Work required
Only one stretch of the data below should be repeated: the lines from the line containing "trace), and it" through the line containing "idb_call (EvIdbPut (store_name", inclusive, exactly as they are.

[Saved entries]

(** The value the realtime database holds at a path ([None]: no value,
    the snapshot does not exist). *)
Definition remote (p : Path) (w : World) : option (PathVal p) :=
  match p with
  | PColl Memories => rt_memories w
  | PColl Todos => rt_todos w
  | PSetting key => rt_settings w !! key
  end.

Definition set_remote (p : Path) : option (PathVal p) → World → World :=
  match p with
  | PColl Memories => set_rt_memories
  | PColl Todos => set_rt_todos
  | PSetting key => λ v w,
      set_rt_settings (match v with
                       | Some s => <[key := s]> (rt_settings w)
                       | None => delete key (rt_settings w)
                       end) w
  end.

(** [isFirebaseReady()] *)
Definition ready (w : World) : bool := isInitialized w && database w.

(** One transaction of the Local Store: it is attempted (and seen in the
    trace), and it fails when the fault script says so. *)
Definition idb_call {X} (e : Event) (ok : World → X * World) (w : World)
  : Result X * World :=
  let w1 := log e w in
  match idb_faults w1 with
  | true :: fs => (inr IdbError, set_idb_faults fs w1)
  | false :: fs => let '(x, w2) := ok (set_idb_faults fs w1) in (inl x, w2)
  | [] => let '(x, w2) := ok w1 in (inl x, w2)
  end.

(** One call of the hosted SDK, likewise. *)
Definition sdk_call {X} (e : Event) (ok : World → X * World) (w : World)
  : Result X * World :=
  let w1 := log e w in
  match sdk_faults w1 with
  | true :: fs => (inr SdkError, set_sdk_faults fs w1)
  | false :: fs => let '(x, w2) := ok (set_sdk_faults fs w1) in (inl x, w2)
  | [] => let '(x, w2) := ok w1 in (inl x, w2)
  end.

Definition notify_event (c : Coll) : list (Item c) → Event :=
  match c with Memories => EvOnMemoriesChange | Todos => EvOnTodosChange end.

Definition exec_op {X} (op : Op X) (w : World) : Result X * World :=
  match op in Op X return Result X * World with
  | ReadReady => (inl (ready w), w)
  | ReadStorage => (inl (storage w), w)
  | IdbPut c x =>
      idb_call (EvIdbPut (store_name c) (item_id x))
        (λ w, (item_id x, set_idb c (<[item_id x := x]> (idb c w)) w)) w
  | IdbDelete c key =>
      idb_call (EvIdbDelete (store_name c) key)
        (λ w, (tt, set_idb c (delete key (idb c w)) w)) w
  | IdbGetAll c =>
      idb_call (EvIdbGetAll (store_name c))
        (λ w, (Object_values (idb c w), w)) w
  | IdbPutSetting key value =>
      idb_call (EvIdbPut STORE_SETTINGS key)
        (λ w, (key, set_idb_settings (<[key := value]> (idb_settings w)) w)) w
  | IdbGetSetting key =>
      idb_call (EvIdbGet STORE_SETTINGS key)
        (λ w, (idb_settings w !! key, w)) w
  | SdkGet p =>
      sdk_call (EvSdkGet (getSharedPath (path_name p))) (λ w, (remote p w, w)) w
  | SdkSet p data =>
      sdk_call (EvSdkSet (getSharedPath (path_name p)))
        (λ w, (tt, set_remote p (Some data) w)) w
  | SdkRemove p =>
      sdk_call (EvSdkRemove (getSharedPath (path_name p)))
        (λ w, (tt, set_remote p None w)) w
  | SdkOnValue p =>
      sdk_call (EvSdkOnValue (getSharedPath (path_name p)))
        (λ w, (tt, set_listening (getSharedPath (path_name p) :: listening w) w)) w
  | SdkOff p =>
      sdk_call (EvSdkOff (getSharedPath (path_name p)))
        (λ w, (tt, set_listening
                     (filter (λ q, q ≠ getSharedPath (path_name p)) (listening w)) w)) w
  | UploadString path data =>
      sdk_call (EvUploadString path)
        (λ w, (tt, set_bucket (<[path := data]> (bucket w)) w)) w
  | GetDownloadURL path =>
      sdk_call (EvGetDownloadURL path) (λ w, (download_url w path, w)) w
  | Notify c l => (inl tt, log (notify_event c l) w)
  | Confirm => (inl (confirm_answer w), log EvConfirm w)
  | Alert msg => (inl tt, log (EvAlert msg) w)
  end.
(** * The persistent completion provider of hindsight-service

    A shallow embedding of [src/providers/LLMProvider.js]: the provider object,
    the child processes it spawns, the promises and timers it creates, and the
    handlers Node's event loop runs on its behalf.

    One _task_ of the event loop is one [step]: an API call of the host
    application, a [data], [exit] or [error] event of a child process, or a
    timer callback.  The handler runs to its end, then the promise reactions
    it queued run, before the next task starts (timers and I/O events are
    tasks; [then], [catch] and the resumption of an [await] are reactions).
    The host calls the API from tasks of its own, not from inside a listener
    it has on the provider.

    What the environment decides is an argument of the task: the time
    ([Date.now()]), what [spawn] returns, what the child writes.  [spawn]
    returns a handle with its three streams; a child that could not be
    started has no pid.  Strings are sequences of code units below 256;
    integers of the source are in [Z].  Console output is not modelled. *)

From Stdlib Require Import ZArith Ascii String Lia.
From stdpp Require Import base option list strings pretty.

Open Scope Z_scope.
Open Scope string_scope.
Open Scope list_scope.

Set Warnings "-register-all".
Set Primitive Projections.

(** ** JSON values and the JavaScript operations the provider applies to them *)

(** What [JSON.parse] returns.  A number is held as the text JavaScript's
    [ToString] gives for it (["0"] for both zeros), which is all the provider
    ever asks of a number: whether it is truthy, and its text.  [undefined],
    which JSON does not have, is [None] in [option JSON]. *)
Inductive JSON :=
| JNull
| JBool (b : bool)
| JNum (repr : string)
| JStr (s : string)
| JArr (items : list JSON)
| JObj (fields : list (string * JSON)).

(** [ToBoolean]. *)
Definition truthy (v : JSON) : bool :=
  match v with
  | JNull => false
  | JBool b => b
  | JNum r => negb (String.eqb r "0")
  | JStr s => negb (String.eqb s "")
  | JArr _ | JObj _ => true
  end.

Definition truthy_opt (v : option JSON) : bool :=
  match v with Some x => truthy x | None => false end.

(** The value of the last field named [k]: [JSON.parse] keeps the last of
    duplicate keys. *)
Fixpoint field (k : string) (fields : list (string * JSON)) : option JSON :=
  match fields with
  | [] => None
  | (k', v) :: rest =>
      match field k rest with
      | Some later => Some later
      | None => if String.eqb k' k then Some v else None
      end
  end.

(** [v.k] for a value [v] other than [null], and for the property names the
    provider reads ([type], [message], [content], [text], [result], [error]):
    none of them is a property of a string, a number, a boolean or an array,
    or of [Object.prototype]. *)
Definition prop (v : JSON) (k : string) : option JSON :=
  match v with
  | JObj fields => field k fields
  | _ => None
  end.

(** [v?.k] *)
Definition opt_prop (v : option JSON) (k : string) : option JSON :=
  match v with
  | None | Some JNull => None
  | Some x => prop x k
  end.

(** [a || b] *)
Definition js_or (a b : option JSON) : option JSON :=
  if truthy_opt a then a else b.

Definition join_comma (parts : list string) : string :=
  match parts with
  | [] => ""
  | p :: rest => fold_left (fun acc q => acc +:+ "," +:+ q) rest p
  end.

Exercise answer
    trace), and it fails when the fault script says so. *)
Definition idb_call {X} (e : Event) (ok : World → X * World) (w : World)
  : Result X * World :=
  let w1 := log e w in
  match idb_faults w1 with
  | true :: fs => (inr IdbError, set_idb_faults fs w1)
  | false :: fs => let '(x, w2) := ok (set_idb_faults fs w1) in (inl x, w2)
  | [] => let '(x, w2) := ok w1 in (inl x, w2)
  end.

(** One call of the hosted SDK, likewise. *)
Definition sdk_call {X} (e : Event) (ok : World → X * World) (w : World)
  : Result X * World :=
  let w1 := log e w in
  match sdk_faults w1 with
  | true :: fs => (inr SdkError, set_sdk_faults fs w1)
  | false :: fs => let '(x, w2) := ok (set_sdk_faults fs w1) in (inl x, w2)
  | [] => let '(x, w2) := ok w1 in (inl x, w2)
  end.

Definition notify_event (c : Coll) : list (Item c) → Event :=
  match c with Memories => EvOnMemoriesChange | Todos => EvOnTodosChange end.

Definition exec_op {X} (op : Op X) (w : World) : Result X * World :=
  match op in Op X return Result X * World with
  | ReadReady => (inl (ready w), w)
  | ReadStorage => (inl (storage w), w)
  | IdbPut c x =>
      idb_call (EvIdbPut (store_name c) (item_id x))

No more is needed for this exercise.